Mechanical circulatory support hysteretic behavior can be well modeled using device signals and used to estimate contractility changes. Contractility estimate is correlated with other accepted metrics, captures temporal trends that elucidate changing cardiac state, and is able to accurately indicate changes in inotropy. Inherently available during MCS deployment, this measure will guide titration and inform need for further intervention.


Ischemic disease is the leading cause of acute heart failure and cardiogenic shock, life-threatening conditions where impaired contractility and inadequate cardiac output lead to hemodynamic instability and systemic hypoperfusion [1, 2]. Prompt coronary intervention reduces the likelihood of subsequent complications following ischemic insult; however, further reduction in time to revascularization has not yielded benefit [3]. Restoring hemodynamic stability has become a mainstay therapy, however mortality rates remain as high as 40% with traditional medical therapy [4].

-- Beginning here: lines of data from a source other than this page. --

(** ** Reading *)

Definition hex_digit_value (b : byte) : option Z :=
  if is_ascii_digit b then Some (bz b - 48) else if in_range 97 102 b then Some (bz b - 87)
  else if in_range 65 70 b then Some (bz b - 55) else None.
Definition hex4_value (a b c d : byte) : option Z :=
  match hex_digit_value a, hex_digit_value b, hex_digit_value c, hex_digit_value d with
  | Some a, Some b, Some c, Some d => Some (a * 4096 + b * 256 + c * 16 + d)
  | _, _, _, _ => None
  end.
(** UTF-8 of a code point of the basic plane. *)
Definition utf8_encode (n : Z) : option bytes :=
  if n <? 128 then Some [zb n]
  else if n <? 2048 then Some [zb (192 + n / 64); zb (128 + n mod 64)]
  else if (55296 <=? n) && (n <=? 57343) then None
  else Some [zb (224 + n / 4096); zb (128 + n / 64 mod 64); zb (128 + n mod 64)].
Definition prepend (c : bytes) (r : option (bytes * bytes)) : option (bytes * bytes) :=
  match r with Some (s, rest) => Some (c ++ s, rest) | None => None end.
Definition short_escape (e : byte) : option bytes :=
  if (bz e =? 34) || (bz e =? 92) || (bz e =? 47) then Some [e]
  else if bz e =? 110 then Some [zb 10]
  else if bz e =? 114 then Some [zb 13]
  else if bz e =? 116 then Some [zb 9]
  else if bz e =? 98 then Some [zb 8]
  else if bz e =? 102 then Some [zb 12]
  else None.
(** The characters of a string, up to its closing quote, and what follows it. *)
Fixpoint read_string (s : bytes) : option (bytes * bytes) :=
  match s with
  | [] => None
  | b :: s1 =>
      if bz b =? 34 then Some ([], s1)
      else if bz b =? 92 then
        match s1 with
        | [] => None
        | e :: s2 =>
            if bz e =? 117 then
              match s2 with
              | h1 :: h2 :: h3 :: h4 :: s3 =>
                  match hex4_value h1 h2 h3 h4 with
                  | Some n => match utf8_encode n with Some c => prepend c (read_string s3) | None => None end
                  | None => None
                  end
              | _ => None
              end
            else match short_escape e with Some c => prepend c (read_string s2) | None => None end
        end
      else if bz b <? 32 then None
      else prepend [b] (read_string s1)
  end.
Fixpoint decode_header_loop (count : nat) (max_hb header_bytes : Z) : reader (list header) :=
  match count with
  | O => rd_ret []
  | S k =>
      read h := decode_header max_hb header_bytes in
      read hs := decode_header_loop k max_hb (snd h) in
      rd_ret (fst h :: hs)
  end.

Definition decode_headers (max_hs max_hb : Z) : reader (list header) :=
  read count := cur_u16 in
  if count >? max_hs then rd_err (TooManyHeaders count max_hs)
  else decode_header_loop (Z.to_nat count) max_hb 0.

(** ** Frame assembly *)

(** [start_frame]: magic, version and a zeroed length hole.  The capacity hint has no
    observable effect and is left out. *)
Definition start_frame : bytes := [FRAME_MAGIC; FRAME_VERSION] ++ to_le 4 0.

(** [finish_frame]: backfill bytes 2..6 with the envelope length. *)
Definition finish_frame (out : bytes) : FResult bytes :=
  let envelope_len := zlen out - PREFIX_LEN in
  let? remaining := ok_or (try_from_u32 envelope_len) LengthOverflow in
  Ok (take 2 out ++ to_le 4 remaining ++ drop 6 out).

(** Run a writer on an owned buffer and finish the frame. *)
Definition finish_writer (r : bytes * FResult unit) : FResult bytes :=
  match r with
  | (out, Ok _) => finish_frame out
  | (_, Err e) => Err e
  end.

Definition encode_request (req : RequestFrame) : FResult bytes :=
  finish_writer
    ((encode_short (method req) ;>
      encode_long_str (path req) ;>
      encode_long_str (query req) ;>
      encode_short (server_name req) ;>
      wr_push (to_le 2 (server_port req)) ;>
      wr_push [scheme_to_byte (scheme req)] ;>
      encode_short (remote_addr req) ;>
      encode_headers (headers req) ;>
      encode_long_bytes (body req)) start_frame).

(** [RequestFrameRef]: the same fields, borrowed, without the header list. *)
Record RequestFrameRef : Type := {
  r_method : bytes;
  r_path : bytes;
  r_query : bytes;
  r_server_name : bytes;
  r_server_port : Z;
  r_scheme : Scheme;
  r_remote_addr : bytes;
  r_body : bytes;
}.

(** [encode_request_ref_into]: the buffer is cleared first and holds whatever was
    written when an error occurs. *)
Definition encode_request_ref_into (out0 : bytes) (req : RequestFrameRef)
    (header_count : Z) (hs : list header) : bytes * FResult unit :=
  let out := [] ++ [FRAME_MAGIC] ++ [FRAME_VERSION] ++ to_le 4 0 in
  let w :=
    encode_short (r_method req) ;>
    encode_long_str (r_path req) ;>
    encode_long_str (r_query req) ;>
    encode_short (r_server_name req) ;>
    wr_push (to_le 2 (r_server_port req)) ;>
    wr_push [scheme_to_byte (r_scheme req)] ;>
    encode_short (r_remote_addr req) ;>
    match try_from_u16 header_count with
    | Some count => wr_push (to_le 2 count)
    | None => wr_err LengthOverflow
    end ;>
    encode_header_loop hs ;>
    (if negb (zlen hs =? header_count) then wr_err LengthOverflow else wr_skip) ;>
    encode_long_bytes (r_body req) in
  match w out with
  | (out, Ok _) =>
      let envelope_len := zlen out - PREFIX_LEN in
      match try_from_u32 envelope_len with
      | Some remaining => (take 2 out ++ to_le 4 remaining ++ drop 6 out, Ok tt)
      | None => (out, Err LengthOverflow)
      end
  | (out, Err e) => (out, Err e)
  end.

(** [encode_request_ref]: the same into a fresh buffer. *)
Definition encode_request_ref (req : RequestFrameRef) (header_count : Z)
    (hs : list header) : FResult bytes :=
  match encode_request_ref_into [] req header_count hs with
  | (out, Ok _) => Ok out
  | (_, Err e) => Err e
  end.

Mechanical circulatory support (MCS) devices offer a therapeutic modality where mechanical pumps restore hemodynamic stability for patients in heart failure [5, 6]. Percutaneous forms of MCS devices can provide additional benefits by directly unloading the ventricle [6, 7]. By also reducing wall stress and metabolic demands of the ischemic ventricle, these devices may lead to improved outcomes [8,9,10], and promote recovery of endogenous cardiac function to rescue patients in acute heart failure [10, 11]. However, one of the obstacles to successful widespread use of percutaneous MCS devices is the difficulty in titrating for an appropriate degree of support, for which accurate assessment of underlying cardiac state is critical [10, 11]. Frequent assessment for contractility improvement is an essential aid for intensivist management of MCS devices, which includes weaning, to optimize outcomes [11, 12]. However, intermittent surrogate measures, such as ultrasound imaging and invasive catheter measurements, are often the only available options for clinicians. Providing a novel continuous measure of cardiac contractility may thus improve support of patients in acute heart failure and cardiogenic shock while being supported by MCS.

Mechanical circulatory support devices themselves present a platform to determine cardiac state in unique ways without additional intervention. Device signals can vary with patient state, especially in the setting of residual cardiac function [13]. While devices are quantified by manufacturers with static relationships, they yield dynamic phenomenon that deviate from static relationships when used in conjunction with any residual cardiac pulsatility. We and others have previously demonstrated that this dynamic signal can reflect various physiologic measures, including left ventricular end-diastolic pressure and cardiac output [14,15,16,17]. These investigations elucidated a device-heart interaction in the form of a hysteretic relationship based off of a modified pump-performance curve that varies with contractility [15]. Traditionally, hysteresis complicates device performance characterization due to non-linear relationships. However, the degree of hysteresis can reflect characteristics of the cardiac cycle when estimated using models.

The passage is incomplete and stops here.